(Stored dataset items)
(* ===== verification/Effectiveness.v ===== *)
(** * Collection effectiveness

    src/domain/projections/effectiveness.ts: the ratios of a reporting window, over billed
    and collected amounts, promise outcomes and disputes.  The ratios are doubles, as
    [Number(a) / Number(b)] computes them; their numerators and denominators are integers. *)

From stdpp Require Import prelude strings list.
From Stdlib Require Import ZArith Lia.
From S2P Require Import Prelude JsNumber JsString JsDate IsoDate Money Fx AgingSnapshot.
Local Open Scope string_scope.
Local Open Scope list_scope.
Local Open Scope Z_scope.
Local Open Scope js_scope.

Record EffectivenessWindow := MkWindow { ew_from : string; ew_to : string }.

Record BilledFact := MkBilled { bl_ref : Uuid; bl_amountMinor : numeric; bl_date : string }.
Record CollectedFact := MkCollected { cl_ref : Uuid; cl_receivableId : Uuid; cl_amountMinor : numeric; cl_date : string }.
Record PromiseOutcomeFact := MkPromiseOutcome { po_ref : Uuid; po_kept : bool; po_date : string }.
Record DisputeRaisedFact := MkDisputeRaised { di_ref : Uuid; di_receivableId : Uuid; di_date : string }.

Record EffectivenessFacts := MkEffectivenessFacts {
  ef_currency : string;
  ef_billed : list BilledFact;
  ef_collected : list CollectedFact;
  ef_promises : list PromiseOutcomeFact;
  ef_disputes : list DisputeRaisedFact;
}.

(** A ratio; [rf_value] is null, with a reason, when it cannot be computed. *)
Record RatioFigure := MkRatio {
  rf_value : option number;
  rf_reason : option string;
  rf_numerator : Z;
  rf_denominator : Z;
  rf_asOf : string;
  rf_evidenceRefs : list Uuid;
}.

Record EffectivenessReport := MkReport {
  er_asOf : string;
  er_window : EffectivenessWindow;
  er_currency : Currency;
  er_collectedVsBilled : RatioFigure;
  er_promiseKept : RatioFigure;
  er_disputeRate : RatioFigure;
}.

(** The refs in order, without repetition. *)
Definition evidenceRefs (numerator denominator : list Uuid) : list Uuid := distinct (numerator ++ denominator).

Section window.
  Context (Date_parse : string -> option Z) (fromMs toMs : Z).
  Context {T : Type} (ref date : T -> string).

(** One round of [windowFacts]: the refs seen so far and the items kept. *)
Definition windowFact (s : list Uuid * list T) (fact : T) : result (list Uuid * list T) :=
  let '(seen, items) := s in
  r ← assertUuidShape (ref fact) "PROJ_EFFECTIVENESS_FACT_INVALID";
  refuse (r ∈ seen) with "PROJ_FACT_REF_DUPLICATE" ;;
  time ← parseInstant Date_parse (DateText (date fact)) "PROJ_FACT_DATE_INVALID";
  Ok (r :: seen, if (time <? fromMs) || (toMs <? time) then items else items ++ [fact]).

(** The items; the refs of the source are [ref] of each. *)
Definition windowFacts (facts : list T) : result (list T) :=
  s ← foldM windowFact ([], []) facts; Ok s.2.
End window.

(** [items.reduce((sum, fact) => sum.add(Money.ofMinor(parse(amount), currency)), zero)] *)
Definition totalOf {T} (amountMinor : T -> numeric) (c : Currency) (items : list T) : result Money :=
  foldM (fun sum fact =>
    minor ← parseMinorAmount (amountMinor fact) "PROJ_AMOUNT_INVALID";
    m ← ofMinor (Big minor) c;
    add sum m) (zero c) items.

Definition ratio (reason : string) (numerator denominator : Z) (asOf : string) (refs : list Uuid) : RatioFigure :=
  if decide (denominator = 0) then MkRatio None (Some reason) numerator denominator asOf refs
  else MkRatio (Some (ndiv (num numerator) (num denominator))) None numerator denominator asOf refs.

Section report.
  Context (Date_parse : string -> option Z).

Definition collectionEffectiveness (facts : EffectivenessFacts) (window : EffectivenessWindow) : result EffectivenessReport :=
  currency ← assertCurrency (ef_currency facts) "PROJ_CURRENCY_INVALID";
  fromMs ← parseInstant Date_parse (DateText (ew_from window)) "PROJ_WINDOW_INVALID";
  toMs ← parseInstant Date_parse (DateText (ew_to window)) "PROJ_WINDOW_INVALID";
  refuse (fromMs > toMs) with "PROJ_WINDOW_INVALID" ;;
  billed ← windowFacts Date_parse fromMs toMs bl_ref bl_date (ef_billed facts);
  collected ← windowFacts Date_parse fromMs toMs cl_ref cl_date (ef_collected facts);
  promises ← windowFacts Date_parse fromMs toMs po_ref po_date (ef_promises facts);
  disputes ← windowFacts Date_parse fromMs toMs di_ref di_date (ef_disputes facts);
  billedTotal ← totalOf bl_amountMinor currency billed;
  collectedTotal ← totalOf cl_amountMinor currency collected;
  let asOf := toISOString toMs in
  let keptCount := Z.of_nat (length (List.filter po_kept promises)) in
  Ok (MkReport asOf window currency
        (ratio "no billed amount in window" (amount collectedTotal) (amount billedTotal) asOf
           (evidenceRefs (cl_ref <$> collected) (bl_ref <$> billed)))
        (ratio "no promise outcomes in window" keptCount (Z.of_nat (length promises)) asOf (evidenceRefs (po_ref <$> promises) []))
        (ratio "no billed invoices in window" (Z.of_nat (length disputes)) (Z.of_nat (length billed)) asOf
           (evidenceRefs (di_ref <$> disputes) (bl_ref <$> billed)))).
End report.

(** ** What a report says *)

Section exact.
  Context (Date_parse : string -> option Z).

(** The instant of a date that parses lies within the window, bounds included. *)
Definition in_window (fromMs toMs : Z) (date : string) : bool :=
  match parseInstant Date_parse (DateText date) "PROJ_FACT_DATE_INVALID" with
  | Ok t => (fromMs <=? t) && (t <=? toMs)
  | Err _ => false
  end.

Lemma windowFacts_Ok {T} (ref date : T -> string) f t facts items : windowFacts Date_parse f t ref date facts = Ok items ->
  items = List.filter (fun x => in_window f t (date x)) facts /\ NoDup (ref <$> facts).
Proof.
  unfold windowFacts. intros H. apply bind_Ok in H as ([seen its] & H & E). injection E as <-. cbn.
  assert (its = List.filter (fun x => in_window f t (date x)) facts /\ seen = reverse (ref <$> facts) /\ NoDup (ref <$> facts)) as (? & _ & ?); [|done].
  revert seen its H. induction facts as [|x l IH] using rev_ind; intros seen its H.
  { injection H as <- <-. split; [done|]. split; [done|constructor]. }
  rewrite foldM_app in H. apply bind_Ok in H as ([seen0 its0] & (-> & -> & Hnd)%IH & H). cbn [foldM windowFact] in H.
  apply bind_Ok in H as (s & H & E). injection E as ->. apply bind_Ok in H as (r & Hr & H). unfold assertUuidShape in Hr.
  apply guard_Ok in Hr as [_ Hr]. injection Hr as <-. apply guard_Ok in H as [Hs H]. apply bind_Ok in H as (time & Ht & H).
  injection H as <- <-. rewrite filter_snoc, fmap_app, reverse_app. split; [|split; [done|]].
  - unfold in_window. rewrite Ht.
    destruct (Z.ltb_spec time f), (Z.ltb_spec t time), (Z.leb_spec f time), (Z.leb_spec time t); cbn; try lia; by rewrite ?app_nil_r.
  - apply NoDup_snoc_2; [|done]. by rewrite elem_of_reverse in Hs.
Qed.

Definition minorOf (v : numeric) : Z := match parseMinorAmount v "PROJ_AMOUNT_INVALID" with Ok z => z | Err _ => 0 end.

Lemma totalOf_Ok {T} (amt : T -> numeric) c items m : totalOf amt c items = Ok m ->
  m = MkMoney (sumZ (minorOf ∘ amt <$> items)) c /\ Forall (fun x => 0 <= minorOf (amt x)) items.
Proof.
  unfold totalOf. revert m. induction items as [|x l IH] using rev_ind; intros m H; [injection H as <-; split; [done|constructor]|].
  rewrite foldM_app in H. apply bind_Ok in H as (m0 & (-> & Hf)%IH & H). cbn [foldM] in H. apply bind_Ok in H as (m1 & H & E).
  injection E as ->. apply bind_Ok in H as (z & Hz & H). pose proof (parseMinorAmount_Ok _ _ _ Hz) as Hz0.
  rewrite ofMinor_Big in H by done. cbn [mbind result_bind] in H. apply add_Ok in H as [_ ->].
  assert (minorOf (amt x) = z) as Em by (unfold minorOf; by rewrite Hz).
  rewrite sumZ_fmap_snoc. cbn. rewrite Em. split; [done|]. apply Forall_snoc_2; [lia|done].
Qed.

(** A figure says what it stands for: its value is missing exactly when there is nothing to
    divide by, and otherwise is the quotient of its numerator and denominator. *)
Definition honest (f : RatioFigure) (reason : string) (n d : Z) (refs : list Uuid) : Prop :=
  rf_numerator f = n /\ rf_denominator f = d /\ NoDup (rf_evidenceRefs f) /\ (forall id, id ∈ rf_evidenceRefs f <-> id ∈ refs) /\
  (d = 0 -> rf_value f = None /\ rf_reason f = Some reason) /\
  (d <> 0 -> rf_value f = Some (ndiv (num n) (num d)) /\ rf_reason f = None).

Lemma ratio_honest reason n d asOf num_refs den_refs :
  honest (ratio reason n d asOf (evidenceRefs num_refs den_refs)) reason n d (num_refs ++ den_refs).
Proof.
  unfold honest, ratio. assert (NoDup (evidenceRefs num_refs den_refs)) as Hn by apply distinct_NoDup.
  assert (forall id, id ∈ evidenceRefs num_refs den_refs <-> id ∈ num_refs ++ den_refs) as He by (intros; apply distinct_elem).
  case_decide; cbn; do 4 (split; [done|]); (split; intros; [|done]) || (split; intros; [done|]); done.
Qed.

(** The three figures of a report, over the facts whose instant lies in the window: money
    collected against money billed, promises kept against promises resolved, disputes against
    invoices billed, each with the ids behind it. *)
Theorem effectiveness_is_honest facts window r : collectionEffectiveness Date_parse facts window = Ok r ->
  exists f t, parseInstant Date_parse (DateText (ew_from window)) "PROJ_WINDOW_INVALID" = Ok f /\
    parseInstant Date_parse (DateText (ew_to window)) "PROJ_WINDOW_INVALID" = Ok t /\ f <= t /\
    let billed := List.filter (fun x => in_window f t (bl_date x)) (ef_billed facts) in
    let collected := List.filter (fun x => in_window f t (cl_date x)) (ef_collected facts) in
    let promises := List.filter (fun x => in_window f t (po_date x)) (ef_promises facts) in
    let disputes := List.filter (fun x => in_window f t (di_date x)) (ef_disputes facts) in
    honest (er_collectedVsBilled r) "no billed amount in window" (sumZ (minorOf ∘ cl_amountMinor <$> collected))
      (sumZ (minorOf ∘ bl_amountMinor <$> billed)) ((cl_ref <$> collected) ++ (bl_ref <$> billed)) /\
    honest (er_promiseKept r) "no promise outcomes in window" (Z.of_nat (length (List.filter po_kept promises)))
      (Z.of_nat (length promises)) ((po_ref <$> promises) ++ []) /\
    honest (er_disputeRate r) "no billed invoices in window" (Z.of_nat (length disputes)) (Z.of_nat (length billed))
      ((di_ref <$> disputes) ++ (bl_ref <$> billed)) /\
    er_asOf r = toISOString t.
Proof.
  unfold collectionEffectiveness. intros H. apply bind_Ok in H as (c & _ & H). apply bind_Ok in H as (f & Hf & H).
  apply bind_Ok in H as (t & Ht & H). apply guard_Ok in H as [Hft H]. apply bind_Ok in H as (bl & [-> _]%windowFacts_Ok & H).
  apply bind_Ok in H as (cl & [-> _]%windowFacts_Ok & H). apply bind_Ok in H as (po & [-> _]%windowFacts_Ok & H).
  apply bind_Ok in H as (di & [-> _]%windowFacts_Ok & H). apply bind_Ok in H as (bt & [-> _]%totalOf_Ok & H).
  apply bind_Ok in H as (ct & [-> _]%totalOf_Ok & H). injection H as <-. exists f, t. do 2 (split; [done|]). split; [lia|].
  cbn [er_collectedVsBilled er_promiseKept er_disputeRate er_asOf amount]. split; [apply ratio_honest|]. split; [apply ratio_honest|].
  split; [apply ratio_honest|done].
Qed.
End exact.

(** ** Sample *)

Definition sample_effectiveness : EffectivenessFacts :=
  MkEffectivenessFacts "KES"
    [MkBilled "0a1b2c3d-0000-4000-8000-000000000001" (Big 400) "2025-09-01T00:00:00Z";
     MkBilled "0a1b2c3d-0000-4000-8000-000000000002" (Big 900) "2025-10-01T00:00:01Z"]
    [MkCollected "0a1b2c3d-0000-4000-8000-00000000000a" "0a1b2c3d-0000-4000-8000-000000000001" (Big 100) "2025-10-01T00:00:00Z"] [] [].

Lemma effectiveness_is_honest_witness : exists r,
  collectionEffectiveness Date_parse_iso sample_effectiveness (MkWindow "2025-09-01T00:00:00Z" "2025-10-01T00:00:00Z") = Ok r /\
  rf_value (er_collectedVsBilled r) = Some (ndiv (num 100) (num 400)) /\
  er_asOf r = "2025-10-01T00:00:00.000Z" /\ rf_reason (er_promiseKept r) = Some "no promise outcomes in window".
Proof.
  eexists. split; [vm_compute; reflexivity|].
  destruct (effectiveness_is_honest Date_parse_iso sample_effectiveness (MkWindow "2025-09-01T00:00:00Z" "2025-10-01T00:00:00Z") _
    ltac:(vm_compute; reflexivity)) as (f & t & _ & _ & _ & _ & _ & _ & H).
  split; [vm_compute; reflexivity|]. split; [|reflexivity]. vm_compute. reflexivity.
Defined.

### Problem
All that is needed is the opening run of the data, given again exactly: please include every line from the first through the line with "Local Open Scope list_scope.", both ends kept.

### Your response
(* ===== verification/Effectiveness.v ===== *)
(** * Collection effectiveness

    src/domain/projections/effectiveness.ts: the ratios of a reporting window, over billed
    and collected amounts, promise outcomes and disputes.  The ratios are doubles, as
    [Number(a) / Number(b)] computes them; their numerators and denominators are integers. *)

From stdpp Require Import prelude strings list.
From Stdlib Require Import ZArith Lia.
From S2P Require Import Prelude JsNumber JsString JsDate IsoDate Money Fx AgingSnapshot.
Local Open Scope string_scope.
Local Open Scope list_scope.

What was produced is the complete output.